Les textes et dialogues du roman Sicilia ! d'Elio Vittorini découpés, tapés à la machine et mis en page par Danièle Huillet, et surlignés par Jean-Marie Straub.
(Source : brdf.net)
CONVERSATION EN SICILE : UN OUVRAGE « IMMORAL ET ANTINATIONAL »
UNE HISTOIRE SIMPLE
Après quinze ans de non-espérance et d’exil à Milan, un homme (Silvestro) reçoit une lettre du père (qui vient de quitter le domicile conjugal). Poussé par le son perçant de « son fifre intérieur », il décide de retourner dans son île natale (la Sicile) pour y retrouver ses figuiers de barbarie et son soufre. Et pour y relire son passé : rencontres avec le petit monde des travailleurs de Sicile, retrouvailles avec la Signora Concezione Ferrauto, la « mamma », ses harengs et ses fèves aux cardons (avec un brin de romarin !), dialogue avec l’enfance.
LE LIVRE DE CHEVET DES CINÉASTES NÉO-RÉALISTES
Un livre essentiel : par sa sublime sobriété et par celle de son écriture, dont le lecteur retrouve certains échos dans l’écriture de Hemingway (qui fut un des amis de Vittorini). Comme nombre de mes ami(e)s sicilien(ne)s, je tiens cet ouvrage du Syracusain Vittorini pour un ouvrage archétypal. Et pas seulement en raison de mes origines insulaires.
Un ouvrage unique par la place qu’il occupe dans l’historiographie de la littérature italienne : les romans de Camilleri et sa Vigàta imaginaire en sont profondément marqués, comme l’a été l’œuvre de Sciascia et de Calvino dont Vittorini a été l’un des mentors au lendemain de la guerre.
Cet ouvrage est aussi unique par la place qu’il occupe dans l’histoire politique de l’Italie. Ecrit entre 1937 et 1938, Conversazione in Sicilia a paru en feuilleton dans la revue florentine Letteratura entre avril 1938 et avril 1939. Il a été édité sous le titre Nome e lagrime en 1941 chez Parenti à Florence, puis, la même année sous son titre original premier chez Bompiani à Milan. Deux rééditions ont suivi en raison de l’immense succès de l’ouvrage. La censure fasciste de l’époque (peu éclairée) n’aurait pas réagi si un article paru en août 1942 dans l’Osservatore Romano (qui, comme on le sait, est l’organe de propagande du Saint-Siège) n’avait dénoncé l’ouvrage pour son caractère "immoral et antinational". Cet ouvrage dès lors devint un livre clandestin à la Vercors.
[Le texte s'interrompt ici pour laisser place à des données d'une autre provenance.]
(** The float of a positive int is at least [1]. *)
Lemma round_float_int_pos (n : Z) : (1 <= n)%Z → 1 <= round_float (inject_Z n).
Proof.
  intros Hn. apply (round_float_ge_pow2 _ 0); [done|].
  change (pow2 0) with (inject_Z 1). by rewrite <- Zle_Qle.
Qed.

Lemma float_of_int_0 : float_of_int 0 = inr 0.
Proof. vm_compute. reflexivity. Qed.

Lemma sys_maxsize_fits : (sys_maxsize < float_overflow)%Z.
Proof. vm_compute. reflexivity. Qed.

(** An int that is the length of a list converts to a float. *)
Lemma float_of_int_fits (n : Z) :
  (Z.abs n <= sys_maxsize)%Z → float_of_int n = inr (round_float (inject_Z n)).
Proof.
  intros Hn. unfold float_of_int.
  pose proof sys_maxsize_fits as Hfits.
  destruct (Z.ltb_spec (Z.abs n) float_overflow) as [_|Hge]; [done|lia].
Qed.

End Floats.

(** ** Loops that append one record per iteration *)

Section Loops.

Context {W A R : Type}.
Variable body : A → list R → @M W (list R).
Variable step : A → W → R * W.

Hypothesis body_step :
  ∀ x acc w, body x acc w = (inr (acc ++ [(step x w).1]), (step x w).2).

Lemma for_each_run (l : list A) (acc : list R) (w : W) :
  for_each body l acc w
  = (inr (acc ++ (run_steps step l w).1), (run_steps step l w).2).
Proof using body_step.
  revert acc w. induction l as [|x l IH]; intros acc w; simpl.
  - unfold ret. by rewrite app_nil_r.
  - unfold bind. rewrite body_step, IH.
    destruct (step x w) as [r w1]; simpl.
    destruct (run_steps step l w1) as [rs w2]; simpl.
    by rewrite <- app_assoc.
Qed.

Lemma run_steps_length (l : list A) (w : W) :
  length (run_steps step l w).1 = length l.
Proof.
  revert w. induction l as [|x l IH]; intros w; simpl; [done|].
  destruct (step x w) as [r w1]. specialize (IH w1).
  destruct (run_steps step l w1) as [rs w2]. simpl in *. by rewrite IH.
Qed.

Lemma run_steps_lookup (l : list A) (w : W) (i : nat) (x : A) :
  l !! i = Some x →
  (run_steps step l w).1 !! i
  = Some (step x (run_steps step (take i l) w).2).1.
Proof.
  revert w i. induction l as [|y l IH]; intros w i Hi; [done|].
  destruct i as [|i]; simpl in *.
  - injection Hi as ->. destruct (step x w) as [r w1].
    by destruct (run_steps step l w1).
  - destruct (step y w) as [r w1]. specialize (IH w1 i Hi).
    destruct (run_steps step l w1) as [rs w2].
    destruct (run_steps step (take i l) w1) as [rs' w2']. done.
Qed.

Lemma run_steps_Forall (P : R → Prop) (l : list A) (w : W) :
  (∀ x w, P (step x w).1) → Forall P (run_steps step l w).1.
Proof.
  intros HP. revert w. induction l as [|x l IH]; intros w; simpl; [constructor|].
  pose proof (HP x w) as Hx. destruct (step x w) as [r w1].
  specialize (IH w1). destruct (run_steps step l w1) as [rs w2].
  by constructor.
Qed.

End Loops.

(** ** The records *)

Section Records.

Implicit Types (query : string) (r : pydict) (e : exn) (t : Q).

Lemma batch_success_fields query decision confidence :
  let r := batch_success query decision confidence in
  r !! "query" = Some (VStr query) ∧ r !! "decision" = Some decision ∧
  r !! "confidence" = Some confidence ∧ r !! "success" = Some (VBool true) ∧
  r !! "error" = None ∧ r !! "response_time" = None.
Proof. by repeat split. Qed.

Lemma batch_failure_fields query e :
  let r := batch_failure query e in
  r !! "query" = Some (VStr query) ∧ r !! "error" = Some (VStr (str_exn e)) ∧
  r !! "success" = Some (VBool false) ∧ r !! "decision" = None ∧
  r !! "confidence" = None ∧ r !! "response_time" = None.
Proof. by repeat split. Qed.

Lemma timed_success_fields query decision confidence t :
  let r := timed_success query decision confidence t in
  r !! "query" = Some (VStr query) ∧ r !! "decision" = Some decision ∧
  r !! "confidence" = Some confidence ∧ r !! "success" = Some (VBool true) ∧
  r !! "error" = None ∧ r !! "response_time" = Some (VFloat t).
Proof. by repeat split. Qed.

Lemma timed_failure_fields query e t :
  let r := timed_failure query e t in
  r !! "query" = Some (VStr query) ∧ r !! "error" = Some (VStr (str_exn e)) ∧
  r !! "success" = Some (VBool false) ∧ r !! "decision" = None ∧
  r !! "confidence" = None ∧ r !! "response_time" = Some (VFloat t).
Proof. by repeat split. Qed.

Lemma response_time_timed_success query decision confidence t :
  field_num "response_time" (timed_success query decision confidence t) = Some t.
Proof. done. Qed.

Lemma response_time_timed_failure query e t :
  field_num "response_time" (timed_failure query e t) = Some t.
Proof. done. Qed.

End Records.

Lemma exactly_one_success (r : pydict) :
  r !! "success" = Some (VBool true) →
  populated r "decision" → populated r "confidence" → r !! "error" = None →
  exactly_one_populated r.
Proof.
  intros Hs Hd Hc He. left. split.
  - repeat split; try done. unfold populated. rewrite He. by intros [? ?].
  - intros [Hf _]. congruence.
Qed.

Lemma exactly_one_failure (r : pydict) :
  r !! "success" = Some (VBool false) →
  populated r "error" → r !! "decision" = None → r !! "confidence" = None →
  exactly_one_populated r.
Proof.
  intros Hs He Hd Hc. right. split.
  - repeat split; try done; unfold populated; [rewrite Hd | rewrite Hc]; by intros [? ?].
  - intros [Hf _]. congruence.
Qed.

Lemma dict_or_not (v : value) : (∃ d, v = VDict d) ∨ (∀ d, v ≠ VDict d).
Proof. destruct v; try (by right); left; by eexists. Qed.

Lemma enumerate_length {A} (start : nat) (l : list A) :
  length (enumerate start l) = length l.
Proof. revert start. induction l; intros; simpl; by f_equal. Qed.

Lemma enumerate_lookup {A} (start : nat) (l : list A) (i : nat) :
  enumerate start l !! i = (λ x, (start + i, x)) <$> l !! i.
Proof.
  revert start i. induction l as [|y l IH]; intros start [|i]; simpl; try done.
  - by rewrite Nat.add_0_r.
  - rewrite IH. by replace (S start + i) with (start + S i) by lia.
Qed.

(** ** Sums, divisions and the filter *)

Section Arithmetic.

Implicit Types (a b v acc : value) (x y : Q) (r : pydict) (l : list pydict).

Local Open Scope Q_scope.

Lemma num_of_as_num v x : num_of v = Some x ↔ ∃ n, as_num v = Some n ∧ num_Q n = x.
Proof.
  unfold num_of. destruct (as_num v) as [n|]; simpl; split.
  - intros [= <-]. by eexists.
  - by intros (? & [= <-] & <-).
  - done.
  - by intros (? & ? & _).
Qed.

Lemma to_float_error (n : num) e : to_float n = inl e → exn_class e = "OverflowError".
Proof.
  destruct n as [z|q]; [|done]. unfold to_float, float_of_int.
  destruct (Z.abs z <? float_overflow)%Z; [done|]. by intros [= <-].
Qed.

(** The only errors of an addition. *)
Lemma py_add_error a b e :
  py_add a b = inl e → exn_class e = "TypeError" ∨ exn_class e = "OverflowError".
Proof.
  unfold py_add.
  destruct a, b; simpl; unfold float_of_int;
    repeat (destruct (_ <? float_overflow)%Z; simpl); try done;
    intros [= <-]; auto.
Qed.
Unique encore par la place que cet ouvrage occupe dans l’histoire du cinéma italien : livre de chevet de toute une génération de cinéastes néoréalistes, de Visconti à Rossellini en passant par Vittorio De Sica. Me comprendront de manière fusionnelle tous ceux qui se sont un jour arrêté sur les rives noires et tourmentées d’Aci Trezza (à proximité de l’Etna), le village de pêcheurs où Ulysse fit la « rencontre-choc » du Cyclope. Tous ceux aussi qui ont certes lu I Malavoglia de Giovanni Verga, mais surtout vu La terra trema (La terre tremble) de Visconti, où ce film a été tourné. Tous ceux encore qui ont musardé au soleil à Grammichele ou à Caltagirone.
Unique encore dans l’histoire du cinéma grâce aussi à l’admirable film Sicilia ! (1998) de Danièle Huillet et Jean-Marie Straub, un couple de « résistants » à l’idéologie consumériste, exilés volontaires dans la banlieue romaine, comme le fut autrefois le grand Pasolini. Un couple de grands mélomanes aussi (rappelons-nous la Chronique d’Anna Magdalena Bach, et, dans le film Sicilia !, le final molto adagio ( con intimissimo sentimento) du quatuor op. 132 de Beethoven ou encore la pastourelle « Sicilia Sicilia canta la pasturedda, joca la fontanedda, l’aria e u suli inchinu … tu si la patria mia »).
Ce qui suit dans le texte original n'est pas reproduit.